→ Records from a collection
(** C9: What comes up from the relay. Application data is the Data attribute of the
    Data indication just taken off the socket, with the peer that indication names;
    it is not empty, is not a STUN message, and is from the selected peer unless none
    is selected or it is a DTLS record. A packet makes this client send at most one
    datagram, and only for a binding request in the indication just received that
    names both user fragments and verifies under the local password: the success
    response to its transaction, relayed to the peer the indication names under the
    next transaction id. *)
Theorem receive_packet_safe `{CC : CommonCrypto} `{PL : Platform} (s : net) (fd : Z) (host : list Z) (port : Z)
    (lu lp ru : list Z) :
  let '(s', r) := Ios6TurnReceivePacket s fd host port lu lp ru in
  sends_only fd 1 s s' /\
  (kind r = KindTransport -> r_data r <> [] /\ looks_like_stun (r_data r) = false /\ n_wire s' = n_wire s /\
     (host = [] \/ port = 0 \/ (r_peerHost r = host /\ r_peerPort r = port) \/ looks_like_dtls (r_data r) = true) /\
     exists buffer, received s s' buffer /\ data_indication buffer (r_data r) /\
       indication_peer buffer host port = (r_peerHost r, r_peerPort r)) /\
  (kind r <> KindTransport -> r_data r = []) /\
  (n_wire s' <> n_wire s -> kind r = KindInnerStun /\ innerStunType r = kIos6StunBindingRequest /\
     exists buffer data n, received s s' buffer /\ data_indication buffer data /\
       indication_peer buffer host port = (r_peerHost r, r_peerPort r) /\
       looks_like_stun data = true /\ Ios6Read16 data 0 = kIos6StunBindingRequest /\
       attr_value data kIos6AttrUsername = Some (lu ++ str ":" ++ ru) /\ lp <> [] /\
       Ios6VerifyShortTermIntegrity data lp = true /\
       n_wire s' = n_wire s ++ [(fd, take n (Ios6MakeTurnSendIndication (txid_at (n_random s) (n_draws s)) (r_peerHost r) (r_peerPort r)
         (Ios6MakeIceBindingSuccessResponse (slice data 8 12) (r_peerHost r) (r_peerPort r) lp)))]).
Proof.
  unfold Ios6TurnReceivePacket. case_decide.
  { cbn. split_and!; [apply (sends_le _ 0); [apply sends_refl|lia]|done..]. }
  pose proof (recv_call_spec s fd) as Hrecv. destruct (recv_call s fd) as [s1 rcv]. destruct Hrecv as (Hs & Hw & Hd & _ & Hb).
  assert (sends_only fd 1 s s1) as Hs1 by (apply (sends_le _ 0); [done|lia]).
  destruct rcv as [buffer| |errno]; [|by split_and!|by split_and!]. specialize (Hb buffer eq_refl).
  unfold receive_outer. case_decide; [by split_and!|]. case_decide as Hck; [by split_and!|]. case_decide as Hty; [by split_and!|].
  destruct (indication_peer buffer host port) as [ph pp] eqn:Ep. destruct (attr_value buffer kIos6AttrData) as [data|] eqn:Ea; [|by split_and!].
  assert (data_indication buffer data) as Hdi by (split_and!; [lia|done|done|done]).
  destruct (looks_like_stun data) eqn:El.
  - case_decide as Hbr; [|cbn; by split_and!]. pose proof (answer_binding_request_spec s1 fd ph pp data lu lp ru) as [A1 A2].
    cbn [kind r_data innerStunType r_peerHost r_peerPort]. split_and!; [by apply (sends_trans fd 0 1 1 s s1)|done|done|].
    rewrite <- Hw. intros Hne. destruct (A2 Hne) as (A0 & B1 & B2 & B3 & n & B4). split_and!; [done|done|].
    exists buffer, data, n. rewrite (so_random _ _ _ _ Hs), Hd in B4. unfold received in *. rewrite A0. by split_and!.
  - destruct (receive_transport_spec host port ph pp data El) as [T1 T2].
    set (r := receive_transport _ _ _ _) in *. cbn [fst snd]. split_and!; [done| |exact T2|congruence].
    intros Hk. destruct (T1 Hk) as (U1 & U2 & U3 & U4 & U5). rewrite U3, U4, U5. split_and!; try done. exists buffer. by split_and!.
Qed.
(** C21: A probe always returns: once the clock has passed the deadline for good, a
    round for each reading of the clock until then is fuel enough. *)
Theorem probe_terminates `{CC : CommonCrypto} `{PL : Platform} (s : ice_env) (c : probe_config) (N fuel : nat)
    (HN : forall j, (N <= j)%nat -> i_clock s (i_ticks s) + 7000000 <= i_clock s j) (Hf : (N < fuel)%nat) :
  Ios6TurnIceBindingProbe fuel s c <> None.
Proof.
  unfold Ios6TurnIceBindingProbe. case_decide; [done|]. case_decide as Hp; [done|]. case_decide; [done|].
  destruct (inet_pton (peerHost c)) eqn:Ea; [|done].
  pose proof (probe_start_ok s c ltac:(tauto) ltac:(congruence)) as Hst. unfold probe_start in Hst.
  cbn [gettimeofday] in *. destruct (make_transaction _ _ _ _ _) as [n t]. cbn [fst] in Hst.
  case_decide; [done|].
  apply (probe_loop_terminates c (i_net s) _ (i_clock s) N HN); [exact Hst|done|].
  cbn. lia.
Qed.

(** *** A run

    A controlling probe against a peer that answers the first check. *)
Definition demo_config : probe_config :=
  Config 5 (str "10.0.0.1") 4000 (str "lU") (str "lP") (str "rU") (str "rP") 77 true true.
Definition demo_answer : list Z :=
  let random := fun i => Z.of_nat i in
  stun kIos6TurnDataIndication demo_txid [(kIos6AttrXorPeerAddress, xor_address [10; 0; 0; 1] 4000);
    (kIos6AttrData, @Ios6MakeIceBindingSuccessResponse toy_crypto (txid_at random 0) (str "10.0.0.2") 5000 (str "rP"))].
Definition demo_env : ice_env :=
  IceEnv (Net (OpenEnv true 5 true 0) [None; Some (SSent 124)] [Some (RData demo_answer)] (fun i => Z.of_nat i) 0 [] [])
    (fun i => Z.of_nat i * 1000000) 0 [Some SelReady] [].
Abbreviation demo_run := (@Ios6TurnIceBindingProbe toy_crypto toy_platform 9 demo_env demo_config).
Lemma demo_run_ok : option_map (fun x => (o_ok x.2, o_host x.2)) demo_run = Some (true, str "10.0.0.1").
Proof. vm_compute. reflexivity. Qed.

Lemma probe_verdict_witness : exists s r, demo_run = Some (s, r) /\ o_ok r = true /\ o_host r = str "10.0.0.1" /\
  exists p, @evidence toy_crypto demo_config (i_net demo_env) (i_net (p_env p)) (p_transactions p) s r.
Proof.
  pose proof demo_run_ok as Er. destruct demo_run as [[s r]|] eqn:E; [|discriminate Er].
  exists s, r. injection Er as E1 E2. split; [reflexivity|]. split; [exact E1|]. split; [exact E2|].
  pose proof (proj2 (@probe_verdict toy_crypto toy_platform 9 demo_env s demo_config r E)) as H. rewrite E1 in H.
  destruct H as (_ & p & _ & H). exists p. exact H.
Defined.

Lemma demo_ready : probe_ready demo_config.
Proof. unfold probe_ready. repeat split; discriminate. Qed.
(** Two rounds in which the peer is silent: the check is sent twice. *)
Definition silent_env : ice_env :=
  IceEnv (Net (OpenEnv true 5 true 0) [None; Some (SSent 124); Some (SSent 124)] [] (fun i => Z.of_nat i) 0 [] [])
    (fun i => Z.of_nat i * 1000000) 0 [Some SelTimeout; None; Some SelTimeout] [].
Abbreviation silent_start := (@probe_start toy_crypto silent_env demo_config).
Definition silent_round (p : probe_state) : probe_state :=
  match @probe_round toy_crypto toy_platform p demo_config silent_start.2 with Some (Continue p') => p' | _ => p end.
Abbreviation silent_end := (silent_round (silent_round silent_start.1)).
Lemma silent_reachable : rtc (@probe_step toy_crypto toy_platform demo_config silent_start.2) silent_start.1 silent_end.
Proof.
  apply (rtc_l _ _ (silent_round silent_start.1)); [unfold probe_step; vm_compute; reflexivity|].
  apply rtc_once. unfold probe_step. vm_compute. reflexivity.
Qed.
Lemma probe_invariant_witness :
  map sendAttempt (p_transactions silent_end) = [2] /\ length (n_wire (i_net (p_env silent_end))) = 2%nat /\
  Forall (@transaction_ok toy_crypto demo_config (i_net silent_env)) (p_transactions silent_end).
Proof.
  split; [vm_compute; reflexivity|]. split; [vm_compute; reflexivity|].
  exact (proj1 (proj2 (@probe_invariant toy_crypto toy_platform silent_env demo_config silent_end demo_ready silent_reachable))).
Defined.

Lemma probe_terminates_witness : @Ios6TurnIceBindingProbe toy_crypto toy_platform 9 demo_env demo_config <> None.
Proof.
  apply (@probe_terminates toy_crypto toy_platform demo_env demo_config 7 9); [|lia].
  intros j Hj. change (0 * 1000000 + 7000000 <= Z.of_nat j * 1000000). lia.
Defined.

→ Requirement
Every line from the line containing "let random := fun i => Z.of_nat i in" through the line containing "(kIos6AttrData, @Ios6MakeIceBindingSuccessResponse toy_crypto" in the records above must be retyped exactly. Leave out the rest.

→ Solution to this exercise
  let random := fun i => Z.of_nat i in
  stun kIos6TurnDataIndication demo_txid [(kIos6AttrXorPeerAddress, xor_address [10; 0; 0; 1] 4000);
    (kIos6AttrData, @Ios6MakeIceBindingSuccessResponse toy_crypto (txid_at random 0) (str "10.0.0.2") 5000 (str "rP"))].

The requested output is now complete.